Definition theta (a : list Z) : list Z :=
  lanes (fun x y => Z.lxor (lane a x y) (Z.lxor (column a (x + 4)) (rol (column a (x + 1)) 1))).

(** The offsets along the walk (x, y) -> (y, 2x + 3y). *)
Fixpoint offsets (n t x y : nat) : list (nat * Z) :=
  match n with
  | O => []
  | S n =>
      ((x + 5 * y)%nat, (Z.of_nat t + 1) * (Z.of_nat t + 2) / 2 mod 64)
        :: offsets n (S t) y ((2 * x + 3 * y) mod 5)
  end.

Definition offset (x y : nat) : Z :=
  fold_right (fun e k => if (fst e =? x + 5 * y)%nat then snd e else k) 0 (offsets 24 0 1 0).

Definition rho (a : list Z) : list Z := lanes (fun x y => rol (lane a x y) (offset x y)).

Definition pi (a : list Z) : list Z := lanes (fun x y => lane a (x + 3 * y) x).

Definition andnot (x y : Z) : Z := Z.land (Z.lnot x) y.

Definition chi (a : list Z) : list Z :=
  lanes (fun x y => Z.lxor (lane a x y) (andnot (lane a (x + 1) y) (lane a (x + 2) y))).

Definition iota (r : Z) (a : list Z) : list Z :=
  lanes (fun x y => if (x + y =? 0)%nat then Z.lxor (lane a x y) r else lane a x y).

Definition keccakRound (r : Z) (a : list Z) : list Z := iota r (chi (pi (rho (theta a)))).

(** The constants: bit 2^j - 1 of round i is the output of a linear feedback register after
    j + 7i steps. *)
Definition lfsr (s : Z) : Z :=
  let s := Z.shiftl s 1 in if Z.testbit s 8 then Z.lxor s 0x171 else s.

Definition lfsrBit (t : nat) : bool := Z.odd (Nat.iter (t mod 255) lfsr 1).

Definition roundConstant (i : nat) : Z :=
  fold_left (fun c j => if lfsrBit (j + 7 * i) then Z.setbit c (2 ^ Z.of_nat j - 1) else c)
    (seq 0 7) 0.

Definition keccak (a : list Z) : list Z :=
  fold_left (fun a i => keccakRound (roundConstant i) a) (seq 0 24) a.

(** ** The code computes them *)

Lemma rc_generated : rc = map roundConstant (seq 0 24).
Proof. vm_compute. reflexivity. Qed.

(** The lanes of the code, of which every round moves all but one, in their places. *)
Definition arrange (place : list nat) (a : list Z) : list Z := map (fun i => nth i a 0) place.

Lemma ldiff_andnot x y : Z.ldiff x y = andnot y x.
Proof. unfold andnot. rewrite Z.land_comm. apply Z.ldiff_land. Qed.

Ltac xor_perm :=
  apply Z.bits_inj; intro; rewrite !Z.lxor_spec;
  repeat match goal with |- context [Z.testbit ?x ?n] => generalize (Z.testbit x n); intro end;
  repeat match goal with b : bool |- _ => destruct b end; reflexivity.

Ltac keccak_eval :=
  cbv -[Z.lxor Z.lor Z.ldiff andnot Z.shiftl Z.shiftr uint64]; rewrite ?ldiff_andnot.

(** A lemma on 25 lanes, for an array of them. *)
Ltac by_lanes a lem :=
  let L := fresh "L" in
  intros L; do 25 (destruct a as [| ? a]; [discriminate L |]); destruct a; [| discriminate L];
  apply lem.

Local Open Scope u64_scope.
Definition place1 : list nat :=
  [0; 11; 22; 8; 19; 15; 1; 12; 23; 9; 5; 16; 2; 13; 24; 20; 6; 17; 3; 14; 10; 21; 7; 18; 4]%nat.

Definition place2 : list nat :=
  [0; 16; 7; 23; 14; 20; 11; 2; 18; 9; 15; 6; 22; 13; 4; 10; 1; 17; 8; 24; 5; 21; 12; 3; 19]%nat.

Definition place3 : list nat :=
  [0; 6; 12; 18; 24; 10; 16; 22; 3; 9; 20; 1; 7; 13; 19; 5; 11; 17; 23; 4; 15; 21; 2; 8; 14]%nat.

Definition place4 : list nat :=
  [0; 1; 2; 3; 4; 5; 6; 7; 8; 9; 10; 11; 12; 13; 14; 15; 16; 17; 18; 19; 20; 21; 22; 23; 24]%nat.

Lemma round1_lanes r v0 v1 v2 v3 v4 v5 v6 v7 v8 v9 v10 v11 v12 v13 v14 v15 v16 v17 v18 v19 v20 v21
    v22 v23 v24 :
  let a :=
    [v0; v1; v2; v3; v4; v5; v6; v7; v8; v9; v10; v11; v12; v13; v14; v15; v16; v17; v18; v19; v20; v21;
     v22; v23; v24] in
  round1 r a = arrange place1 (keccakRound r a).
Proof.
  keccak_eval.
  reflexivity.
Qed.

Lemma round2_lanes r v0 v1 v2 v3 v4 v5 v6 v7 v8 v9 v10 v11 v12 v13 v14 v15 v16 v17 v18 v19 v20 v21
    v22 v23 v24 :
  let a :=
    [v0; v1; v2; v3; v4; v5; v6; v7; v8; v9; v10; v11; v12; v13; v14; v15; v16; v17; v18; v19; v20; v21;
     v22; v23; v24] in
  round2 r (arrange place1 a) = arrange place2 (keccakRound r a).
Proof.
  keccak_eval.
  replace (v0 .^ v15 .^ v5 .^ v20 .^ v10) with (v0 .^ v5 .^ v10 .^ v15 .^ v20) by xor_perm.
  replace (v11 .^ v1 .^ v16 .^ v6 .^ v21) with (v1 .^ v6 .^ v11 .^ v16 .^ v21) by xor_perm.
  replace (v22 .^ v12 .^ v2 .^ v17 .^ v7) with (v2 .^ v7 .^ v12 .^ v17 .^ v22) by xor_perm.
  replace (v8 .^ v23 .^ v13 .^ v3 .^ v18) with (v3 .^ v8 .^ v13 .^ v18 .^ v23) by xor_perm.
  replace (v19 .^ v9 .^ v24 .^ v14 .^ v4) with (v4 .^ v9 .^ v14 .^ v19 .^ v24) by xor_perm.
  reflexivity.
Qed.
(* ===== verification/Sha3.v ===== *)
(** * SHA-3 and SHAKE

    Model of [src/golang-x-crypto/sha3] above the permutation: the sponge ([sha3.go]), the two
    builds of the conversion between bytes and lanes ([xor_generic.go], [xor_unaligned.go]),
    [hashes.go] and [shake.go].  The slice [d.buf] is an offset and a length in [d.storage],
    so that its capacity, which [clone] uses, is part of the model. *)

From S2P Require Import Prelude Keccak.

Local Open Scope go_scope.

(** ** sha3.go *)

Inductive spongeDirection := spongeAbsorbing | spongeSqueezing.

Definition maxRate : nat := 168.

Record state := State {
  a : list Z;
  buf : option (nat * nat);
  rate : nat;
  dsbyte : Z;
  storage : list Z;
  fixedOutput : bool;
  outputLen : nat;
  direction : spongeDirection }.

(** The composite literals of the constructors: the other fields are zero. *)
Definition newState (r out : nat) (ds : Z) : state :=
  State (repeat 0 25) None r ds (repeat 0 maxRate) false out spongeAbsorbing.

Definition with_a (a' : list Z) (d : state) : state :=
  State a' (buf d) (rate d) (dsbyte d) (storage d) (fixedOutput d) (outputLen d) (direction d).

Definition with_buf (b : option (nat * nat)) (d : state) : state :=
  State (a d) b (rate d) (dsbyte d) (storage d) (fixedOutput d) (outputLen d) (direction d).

------------------------------------

Aim of the exercise -> Everything above from the line containing "apply Z.bits_inj; intro;" down to the line containing "Definition place1 : list" is to be transcribed exactly, with both of those lines included and nothing else added.

Answer area ->
  apply Z.bits_inj; intro; rewrite !Z.lxor_spec;
  repeat match goal with |- context [Z.testbit ?x ?n] => generalize (Z.testbit x n); intro end;
  repeat match goal with b : bool |- _ => destruct b end; reflexivity.

Ltac keccak_eval :=
  cbv -[Z.lxor Z.lor Z.ldiff andnot Z.shiftl Z.shiftr uint64]; rewrite ?ldiff_andnot.

(** A lemma on 25 lanes, for an array of them. *)
Ltac by_lanes a lem :=
  let L := fresh "L" in
  intros L; do 25 (destruct a as [| ? a]; [discriminate L |]); destruct a; [| discriminate L];
  apply lem.

Local Open Scope u64_scope.
Definition place1 : list nat :=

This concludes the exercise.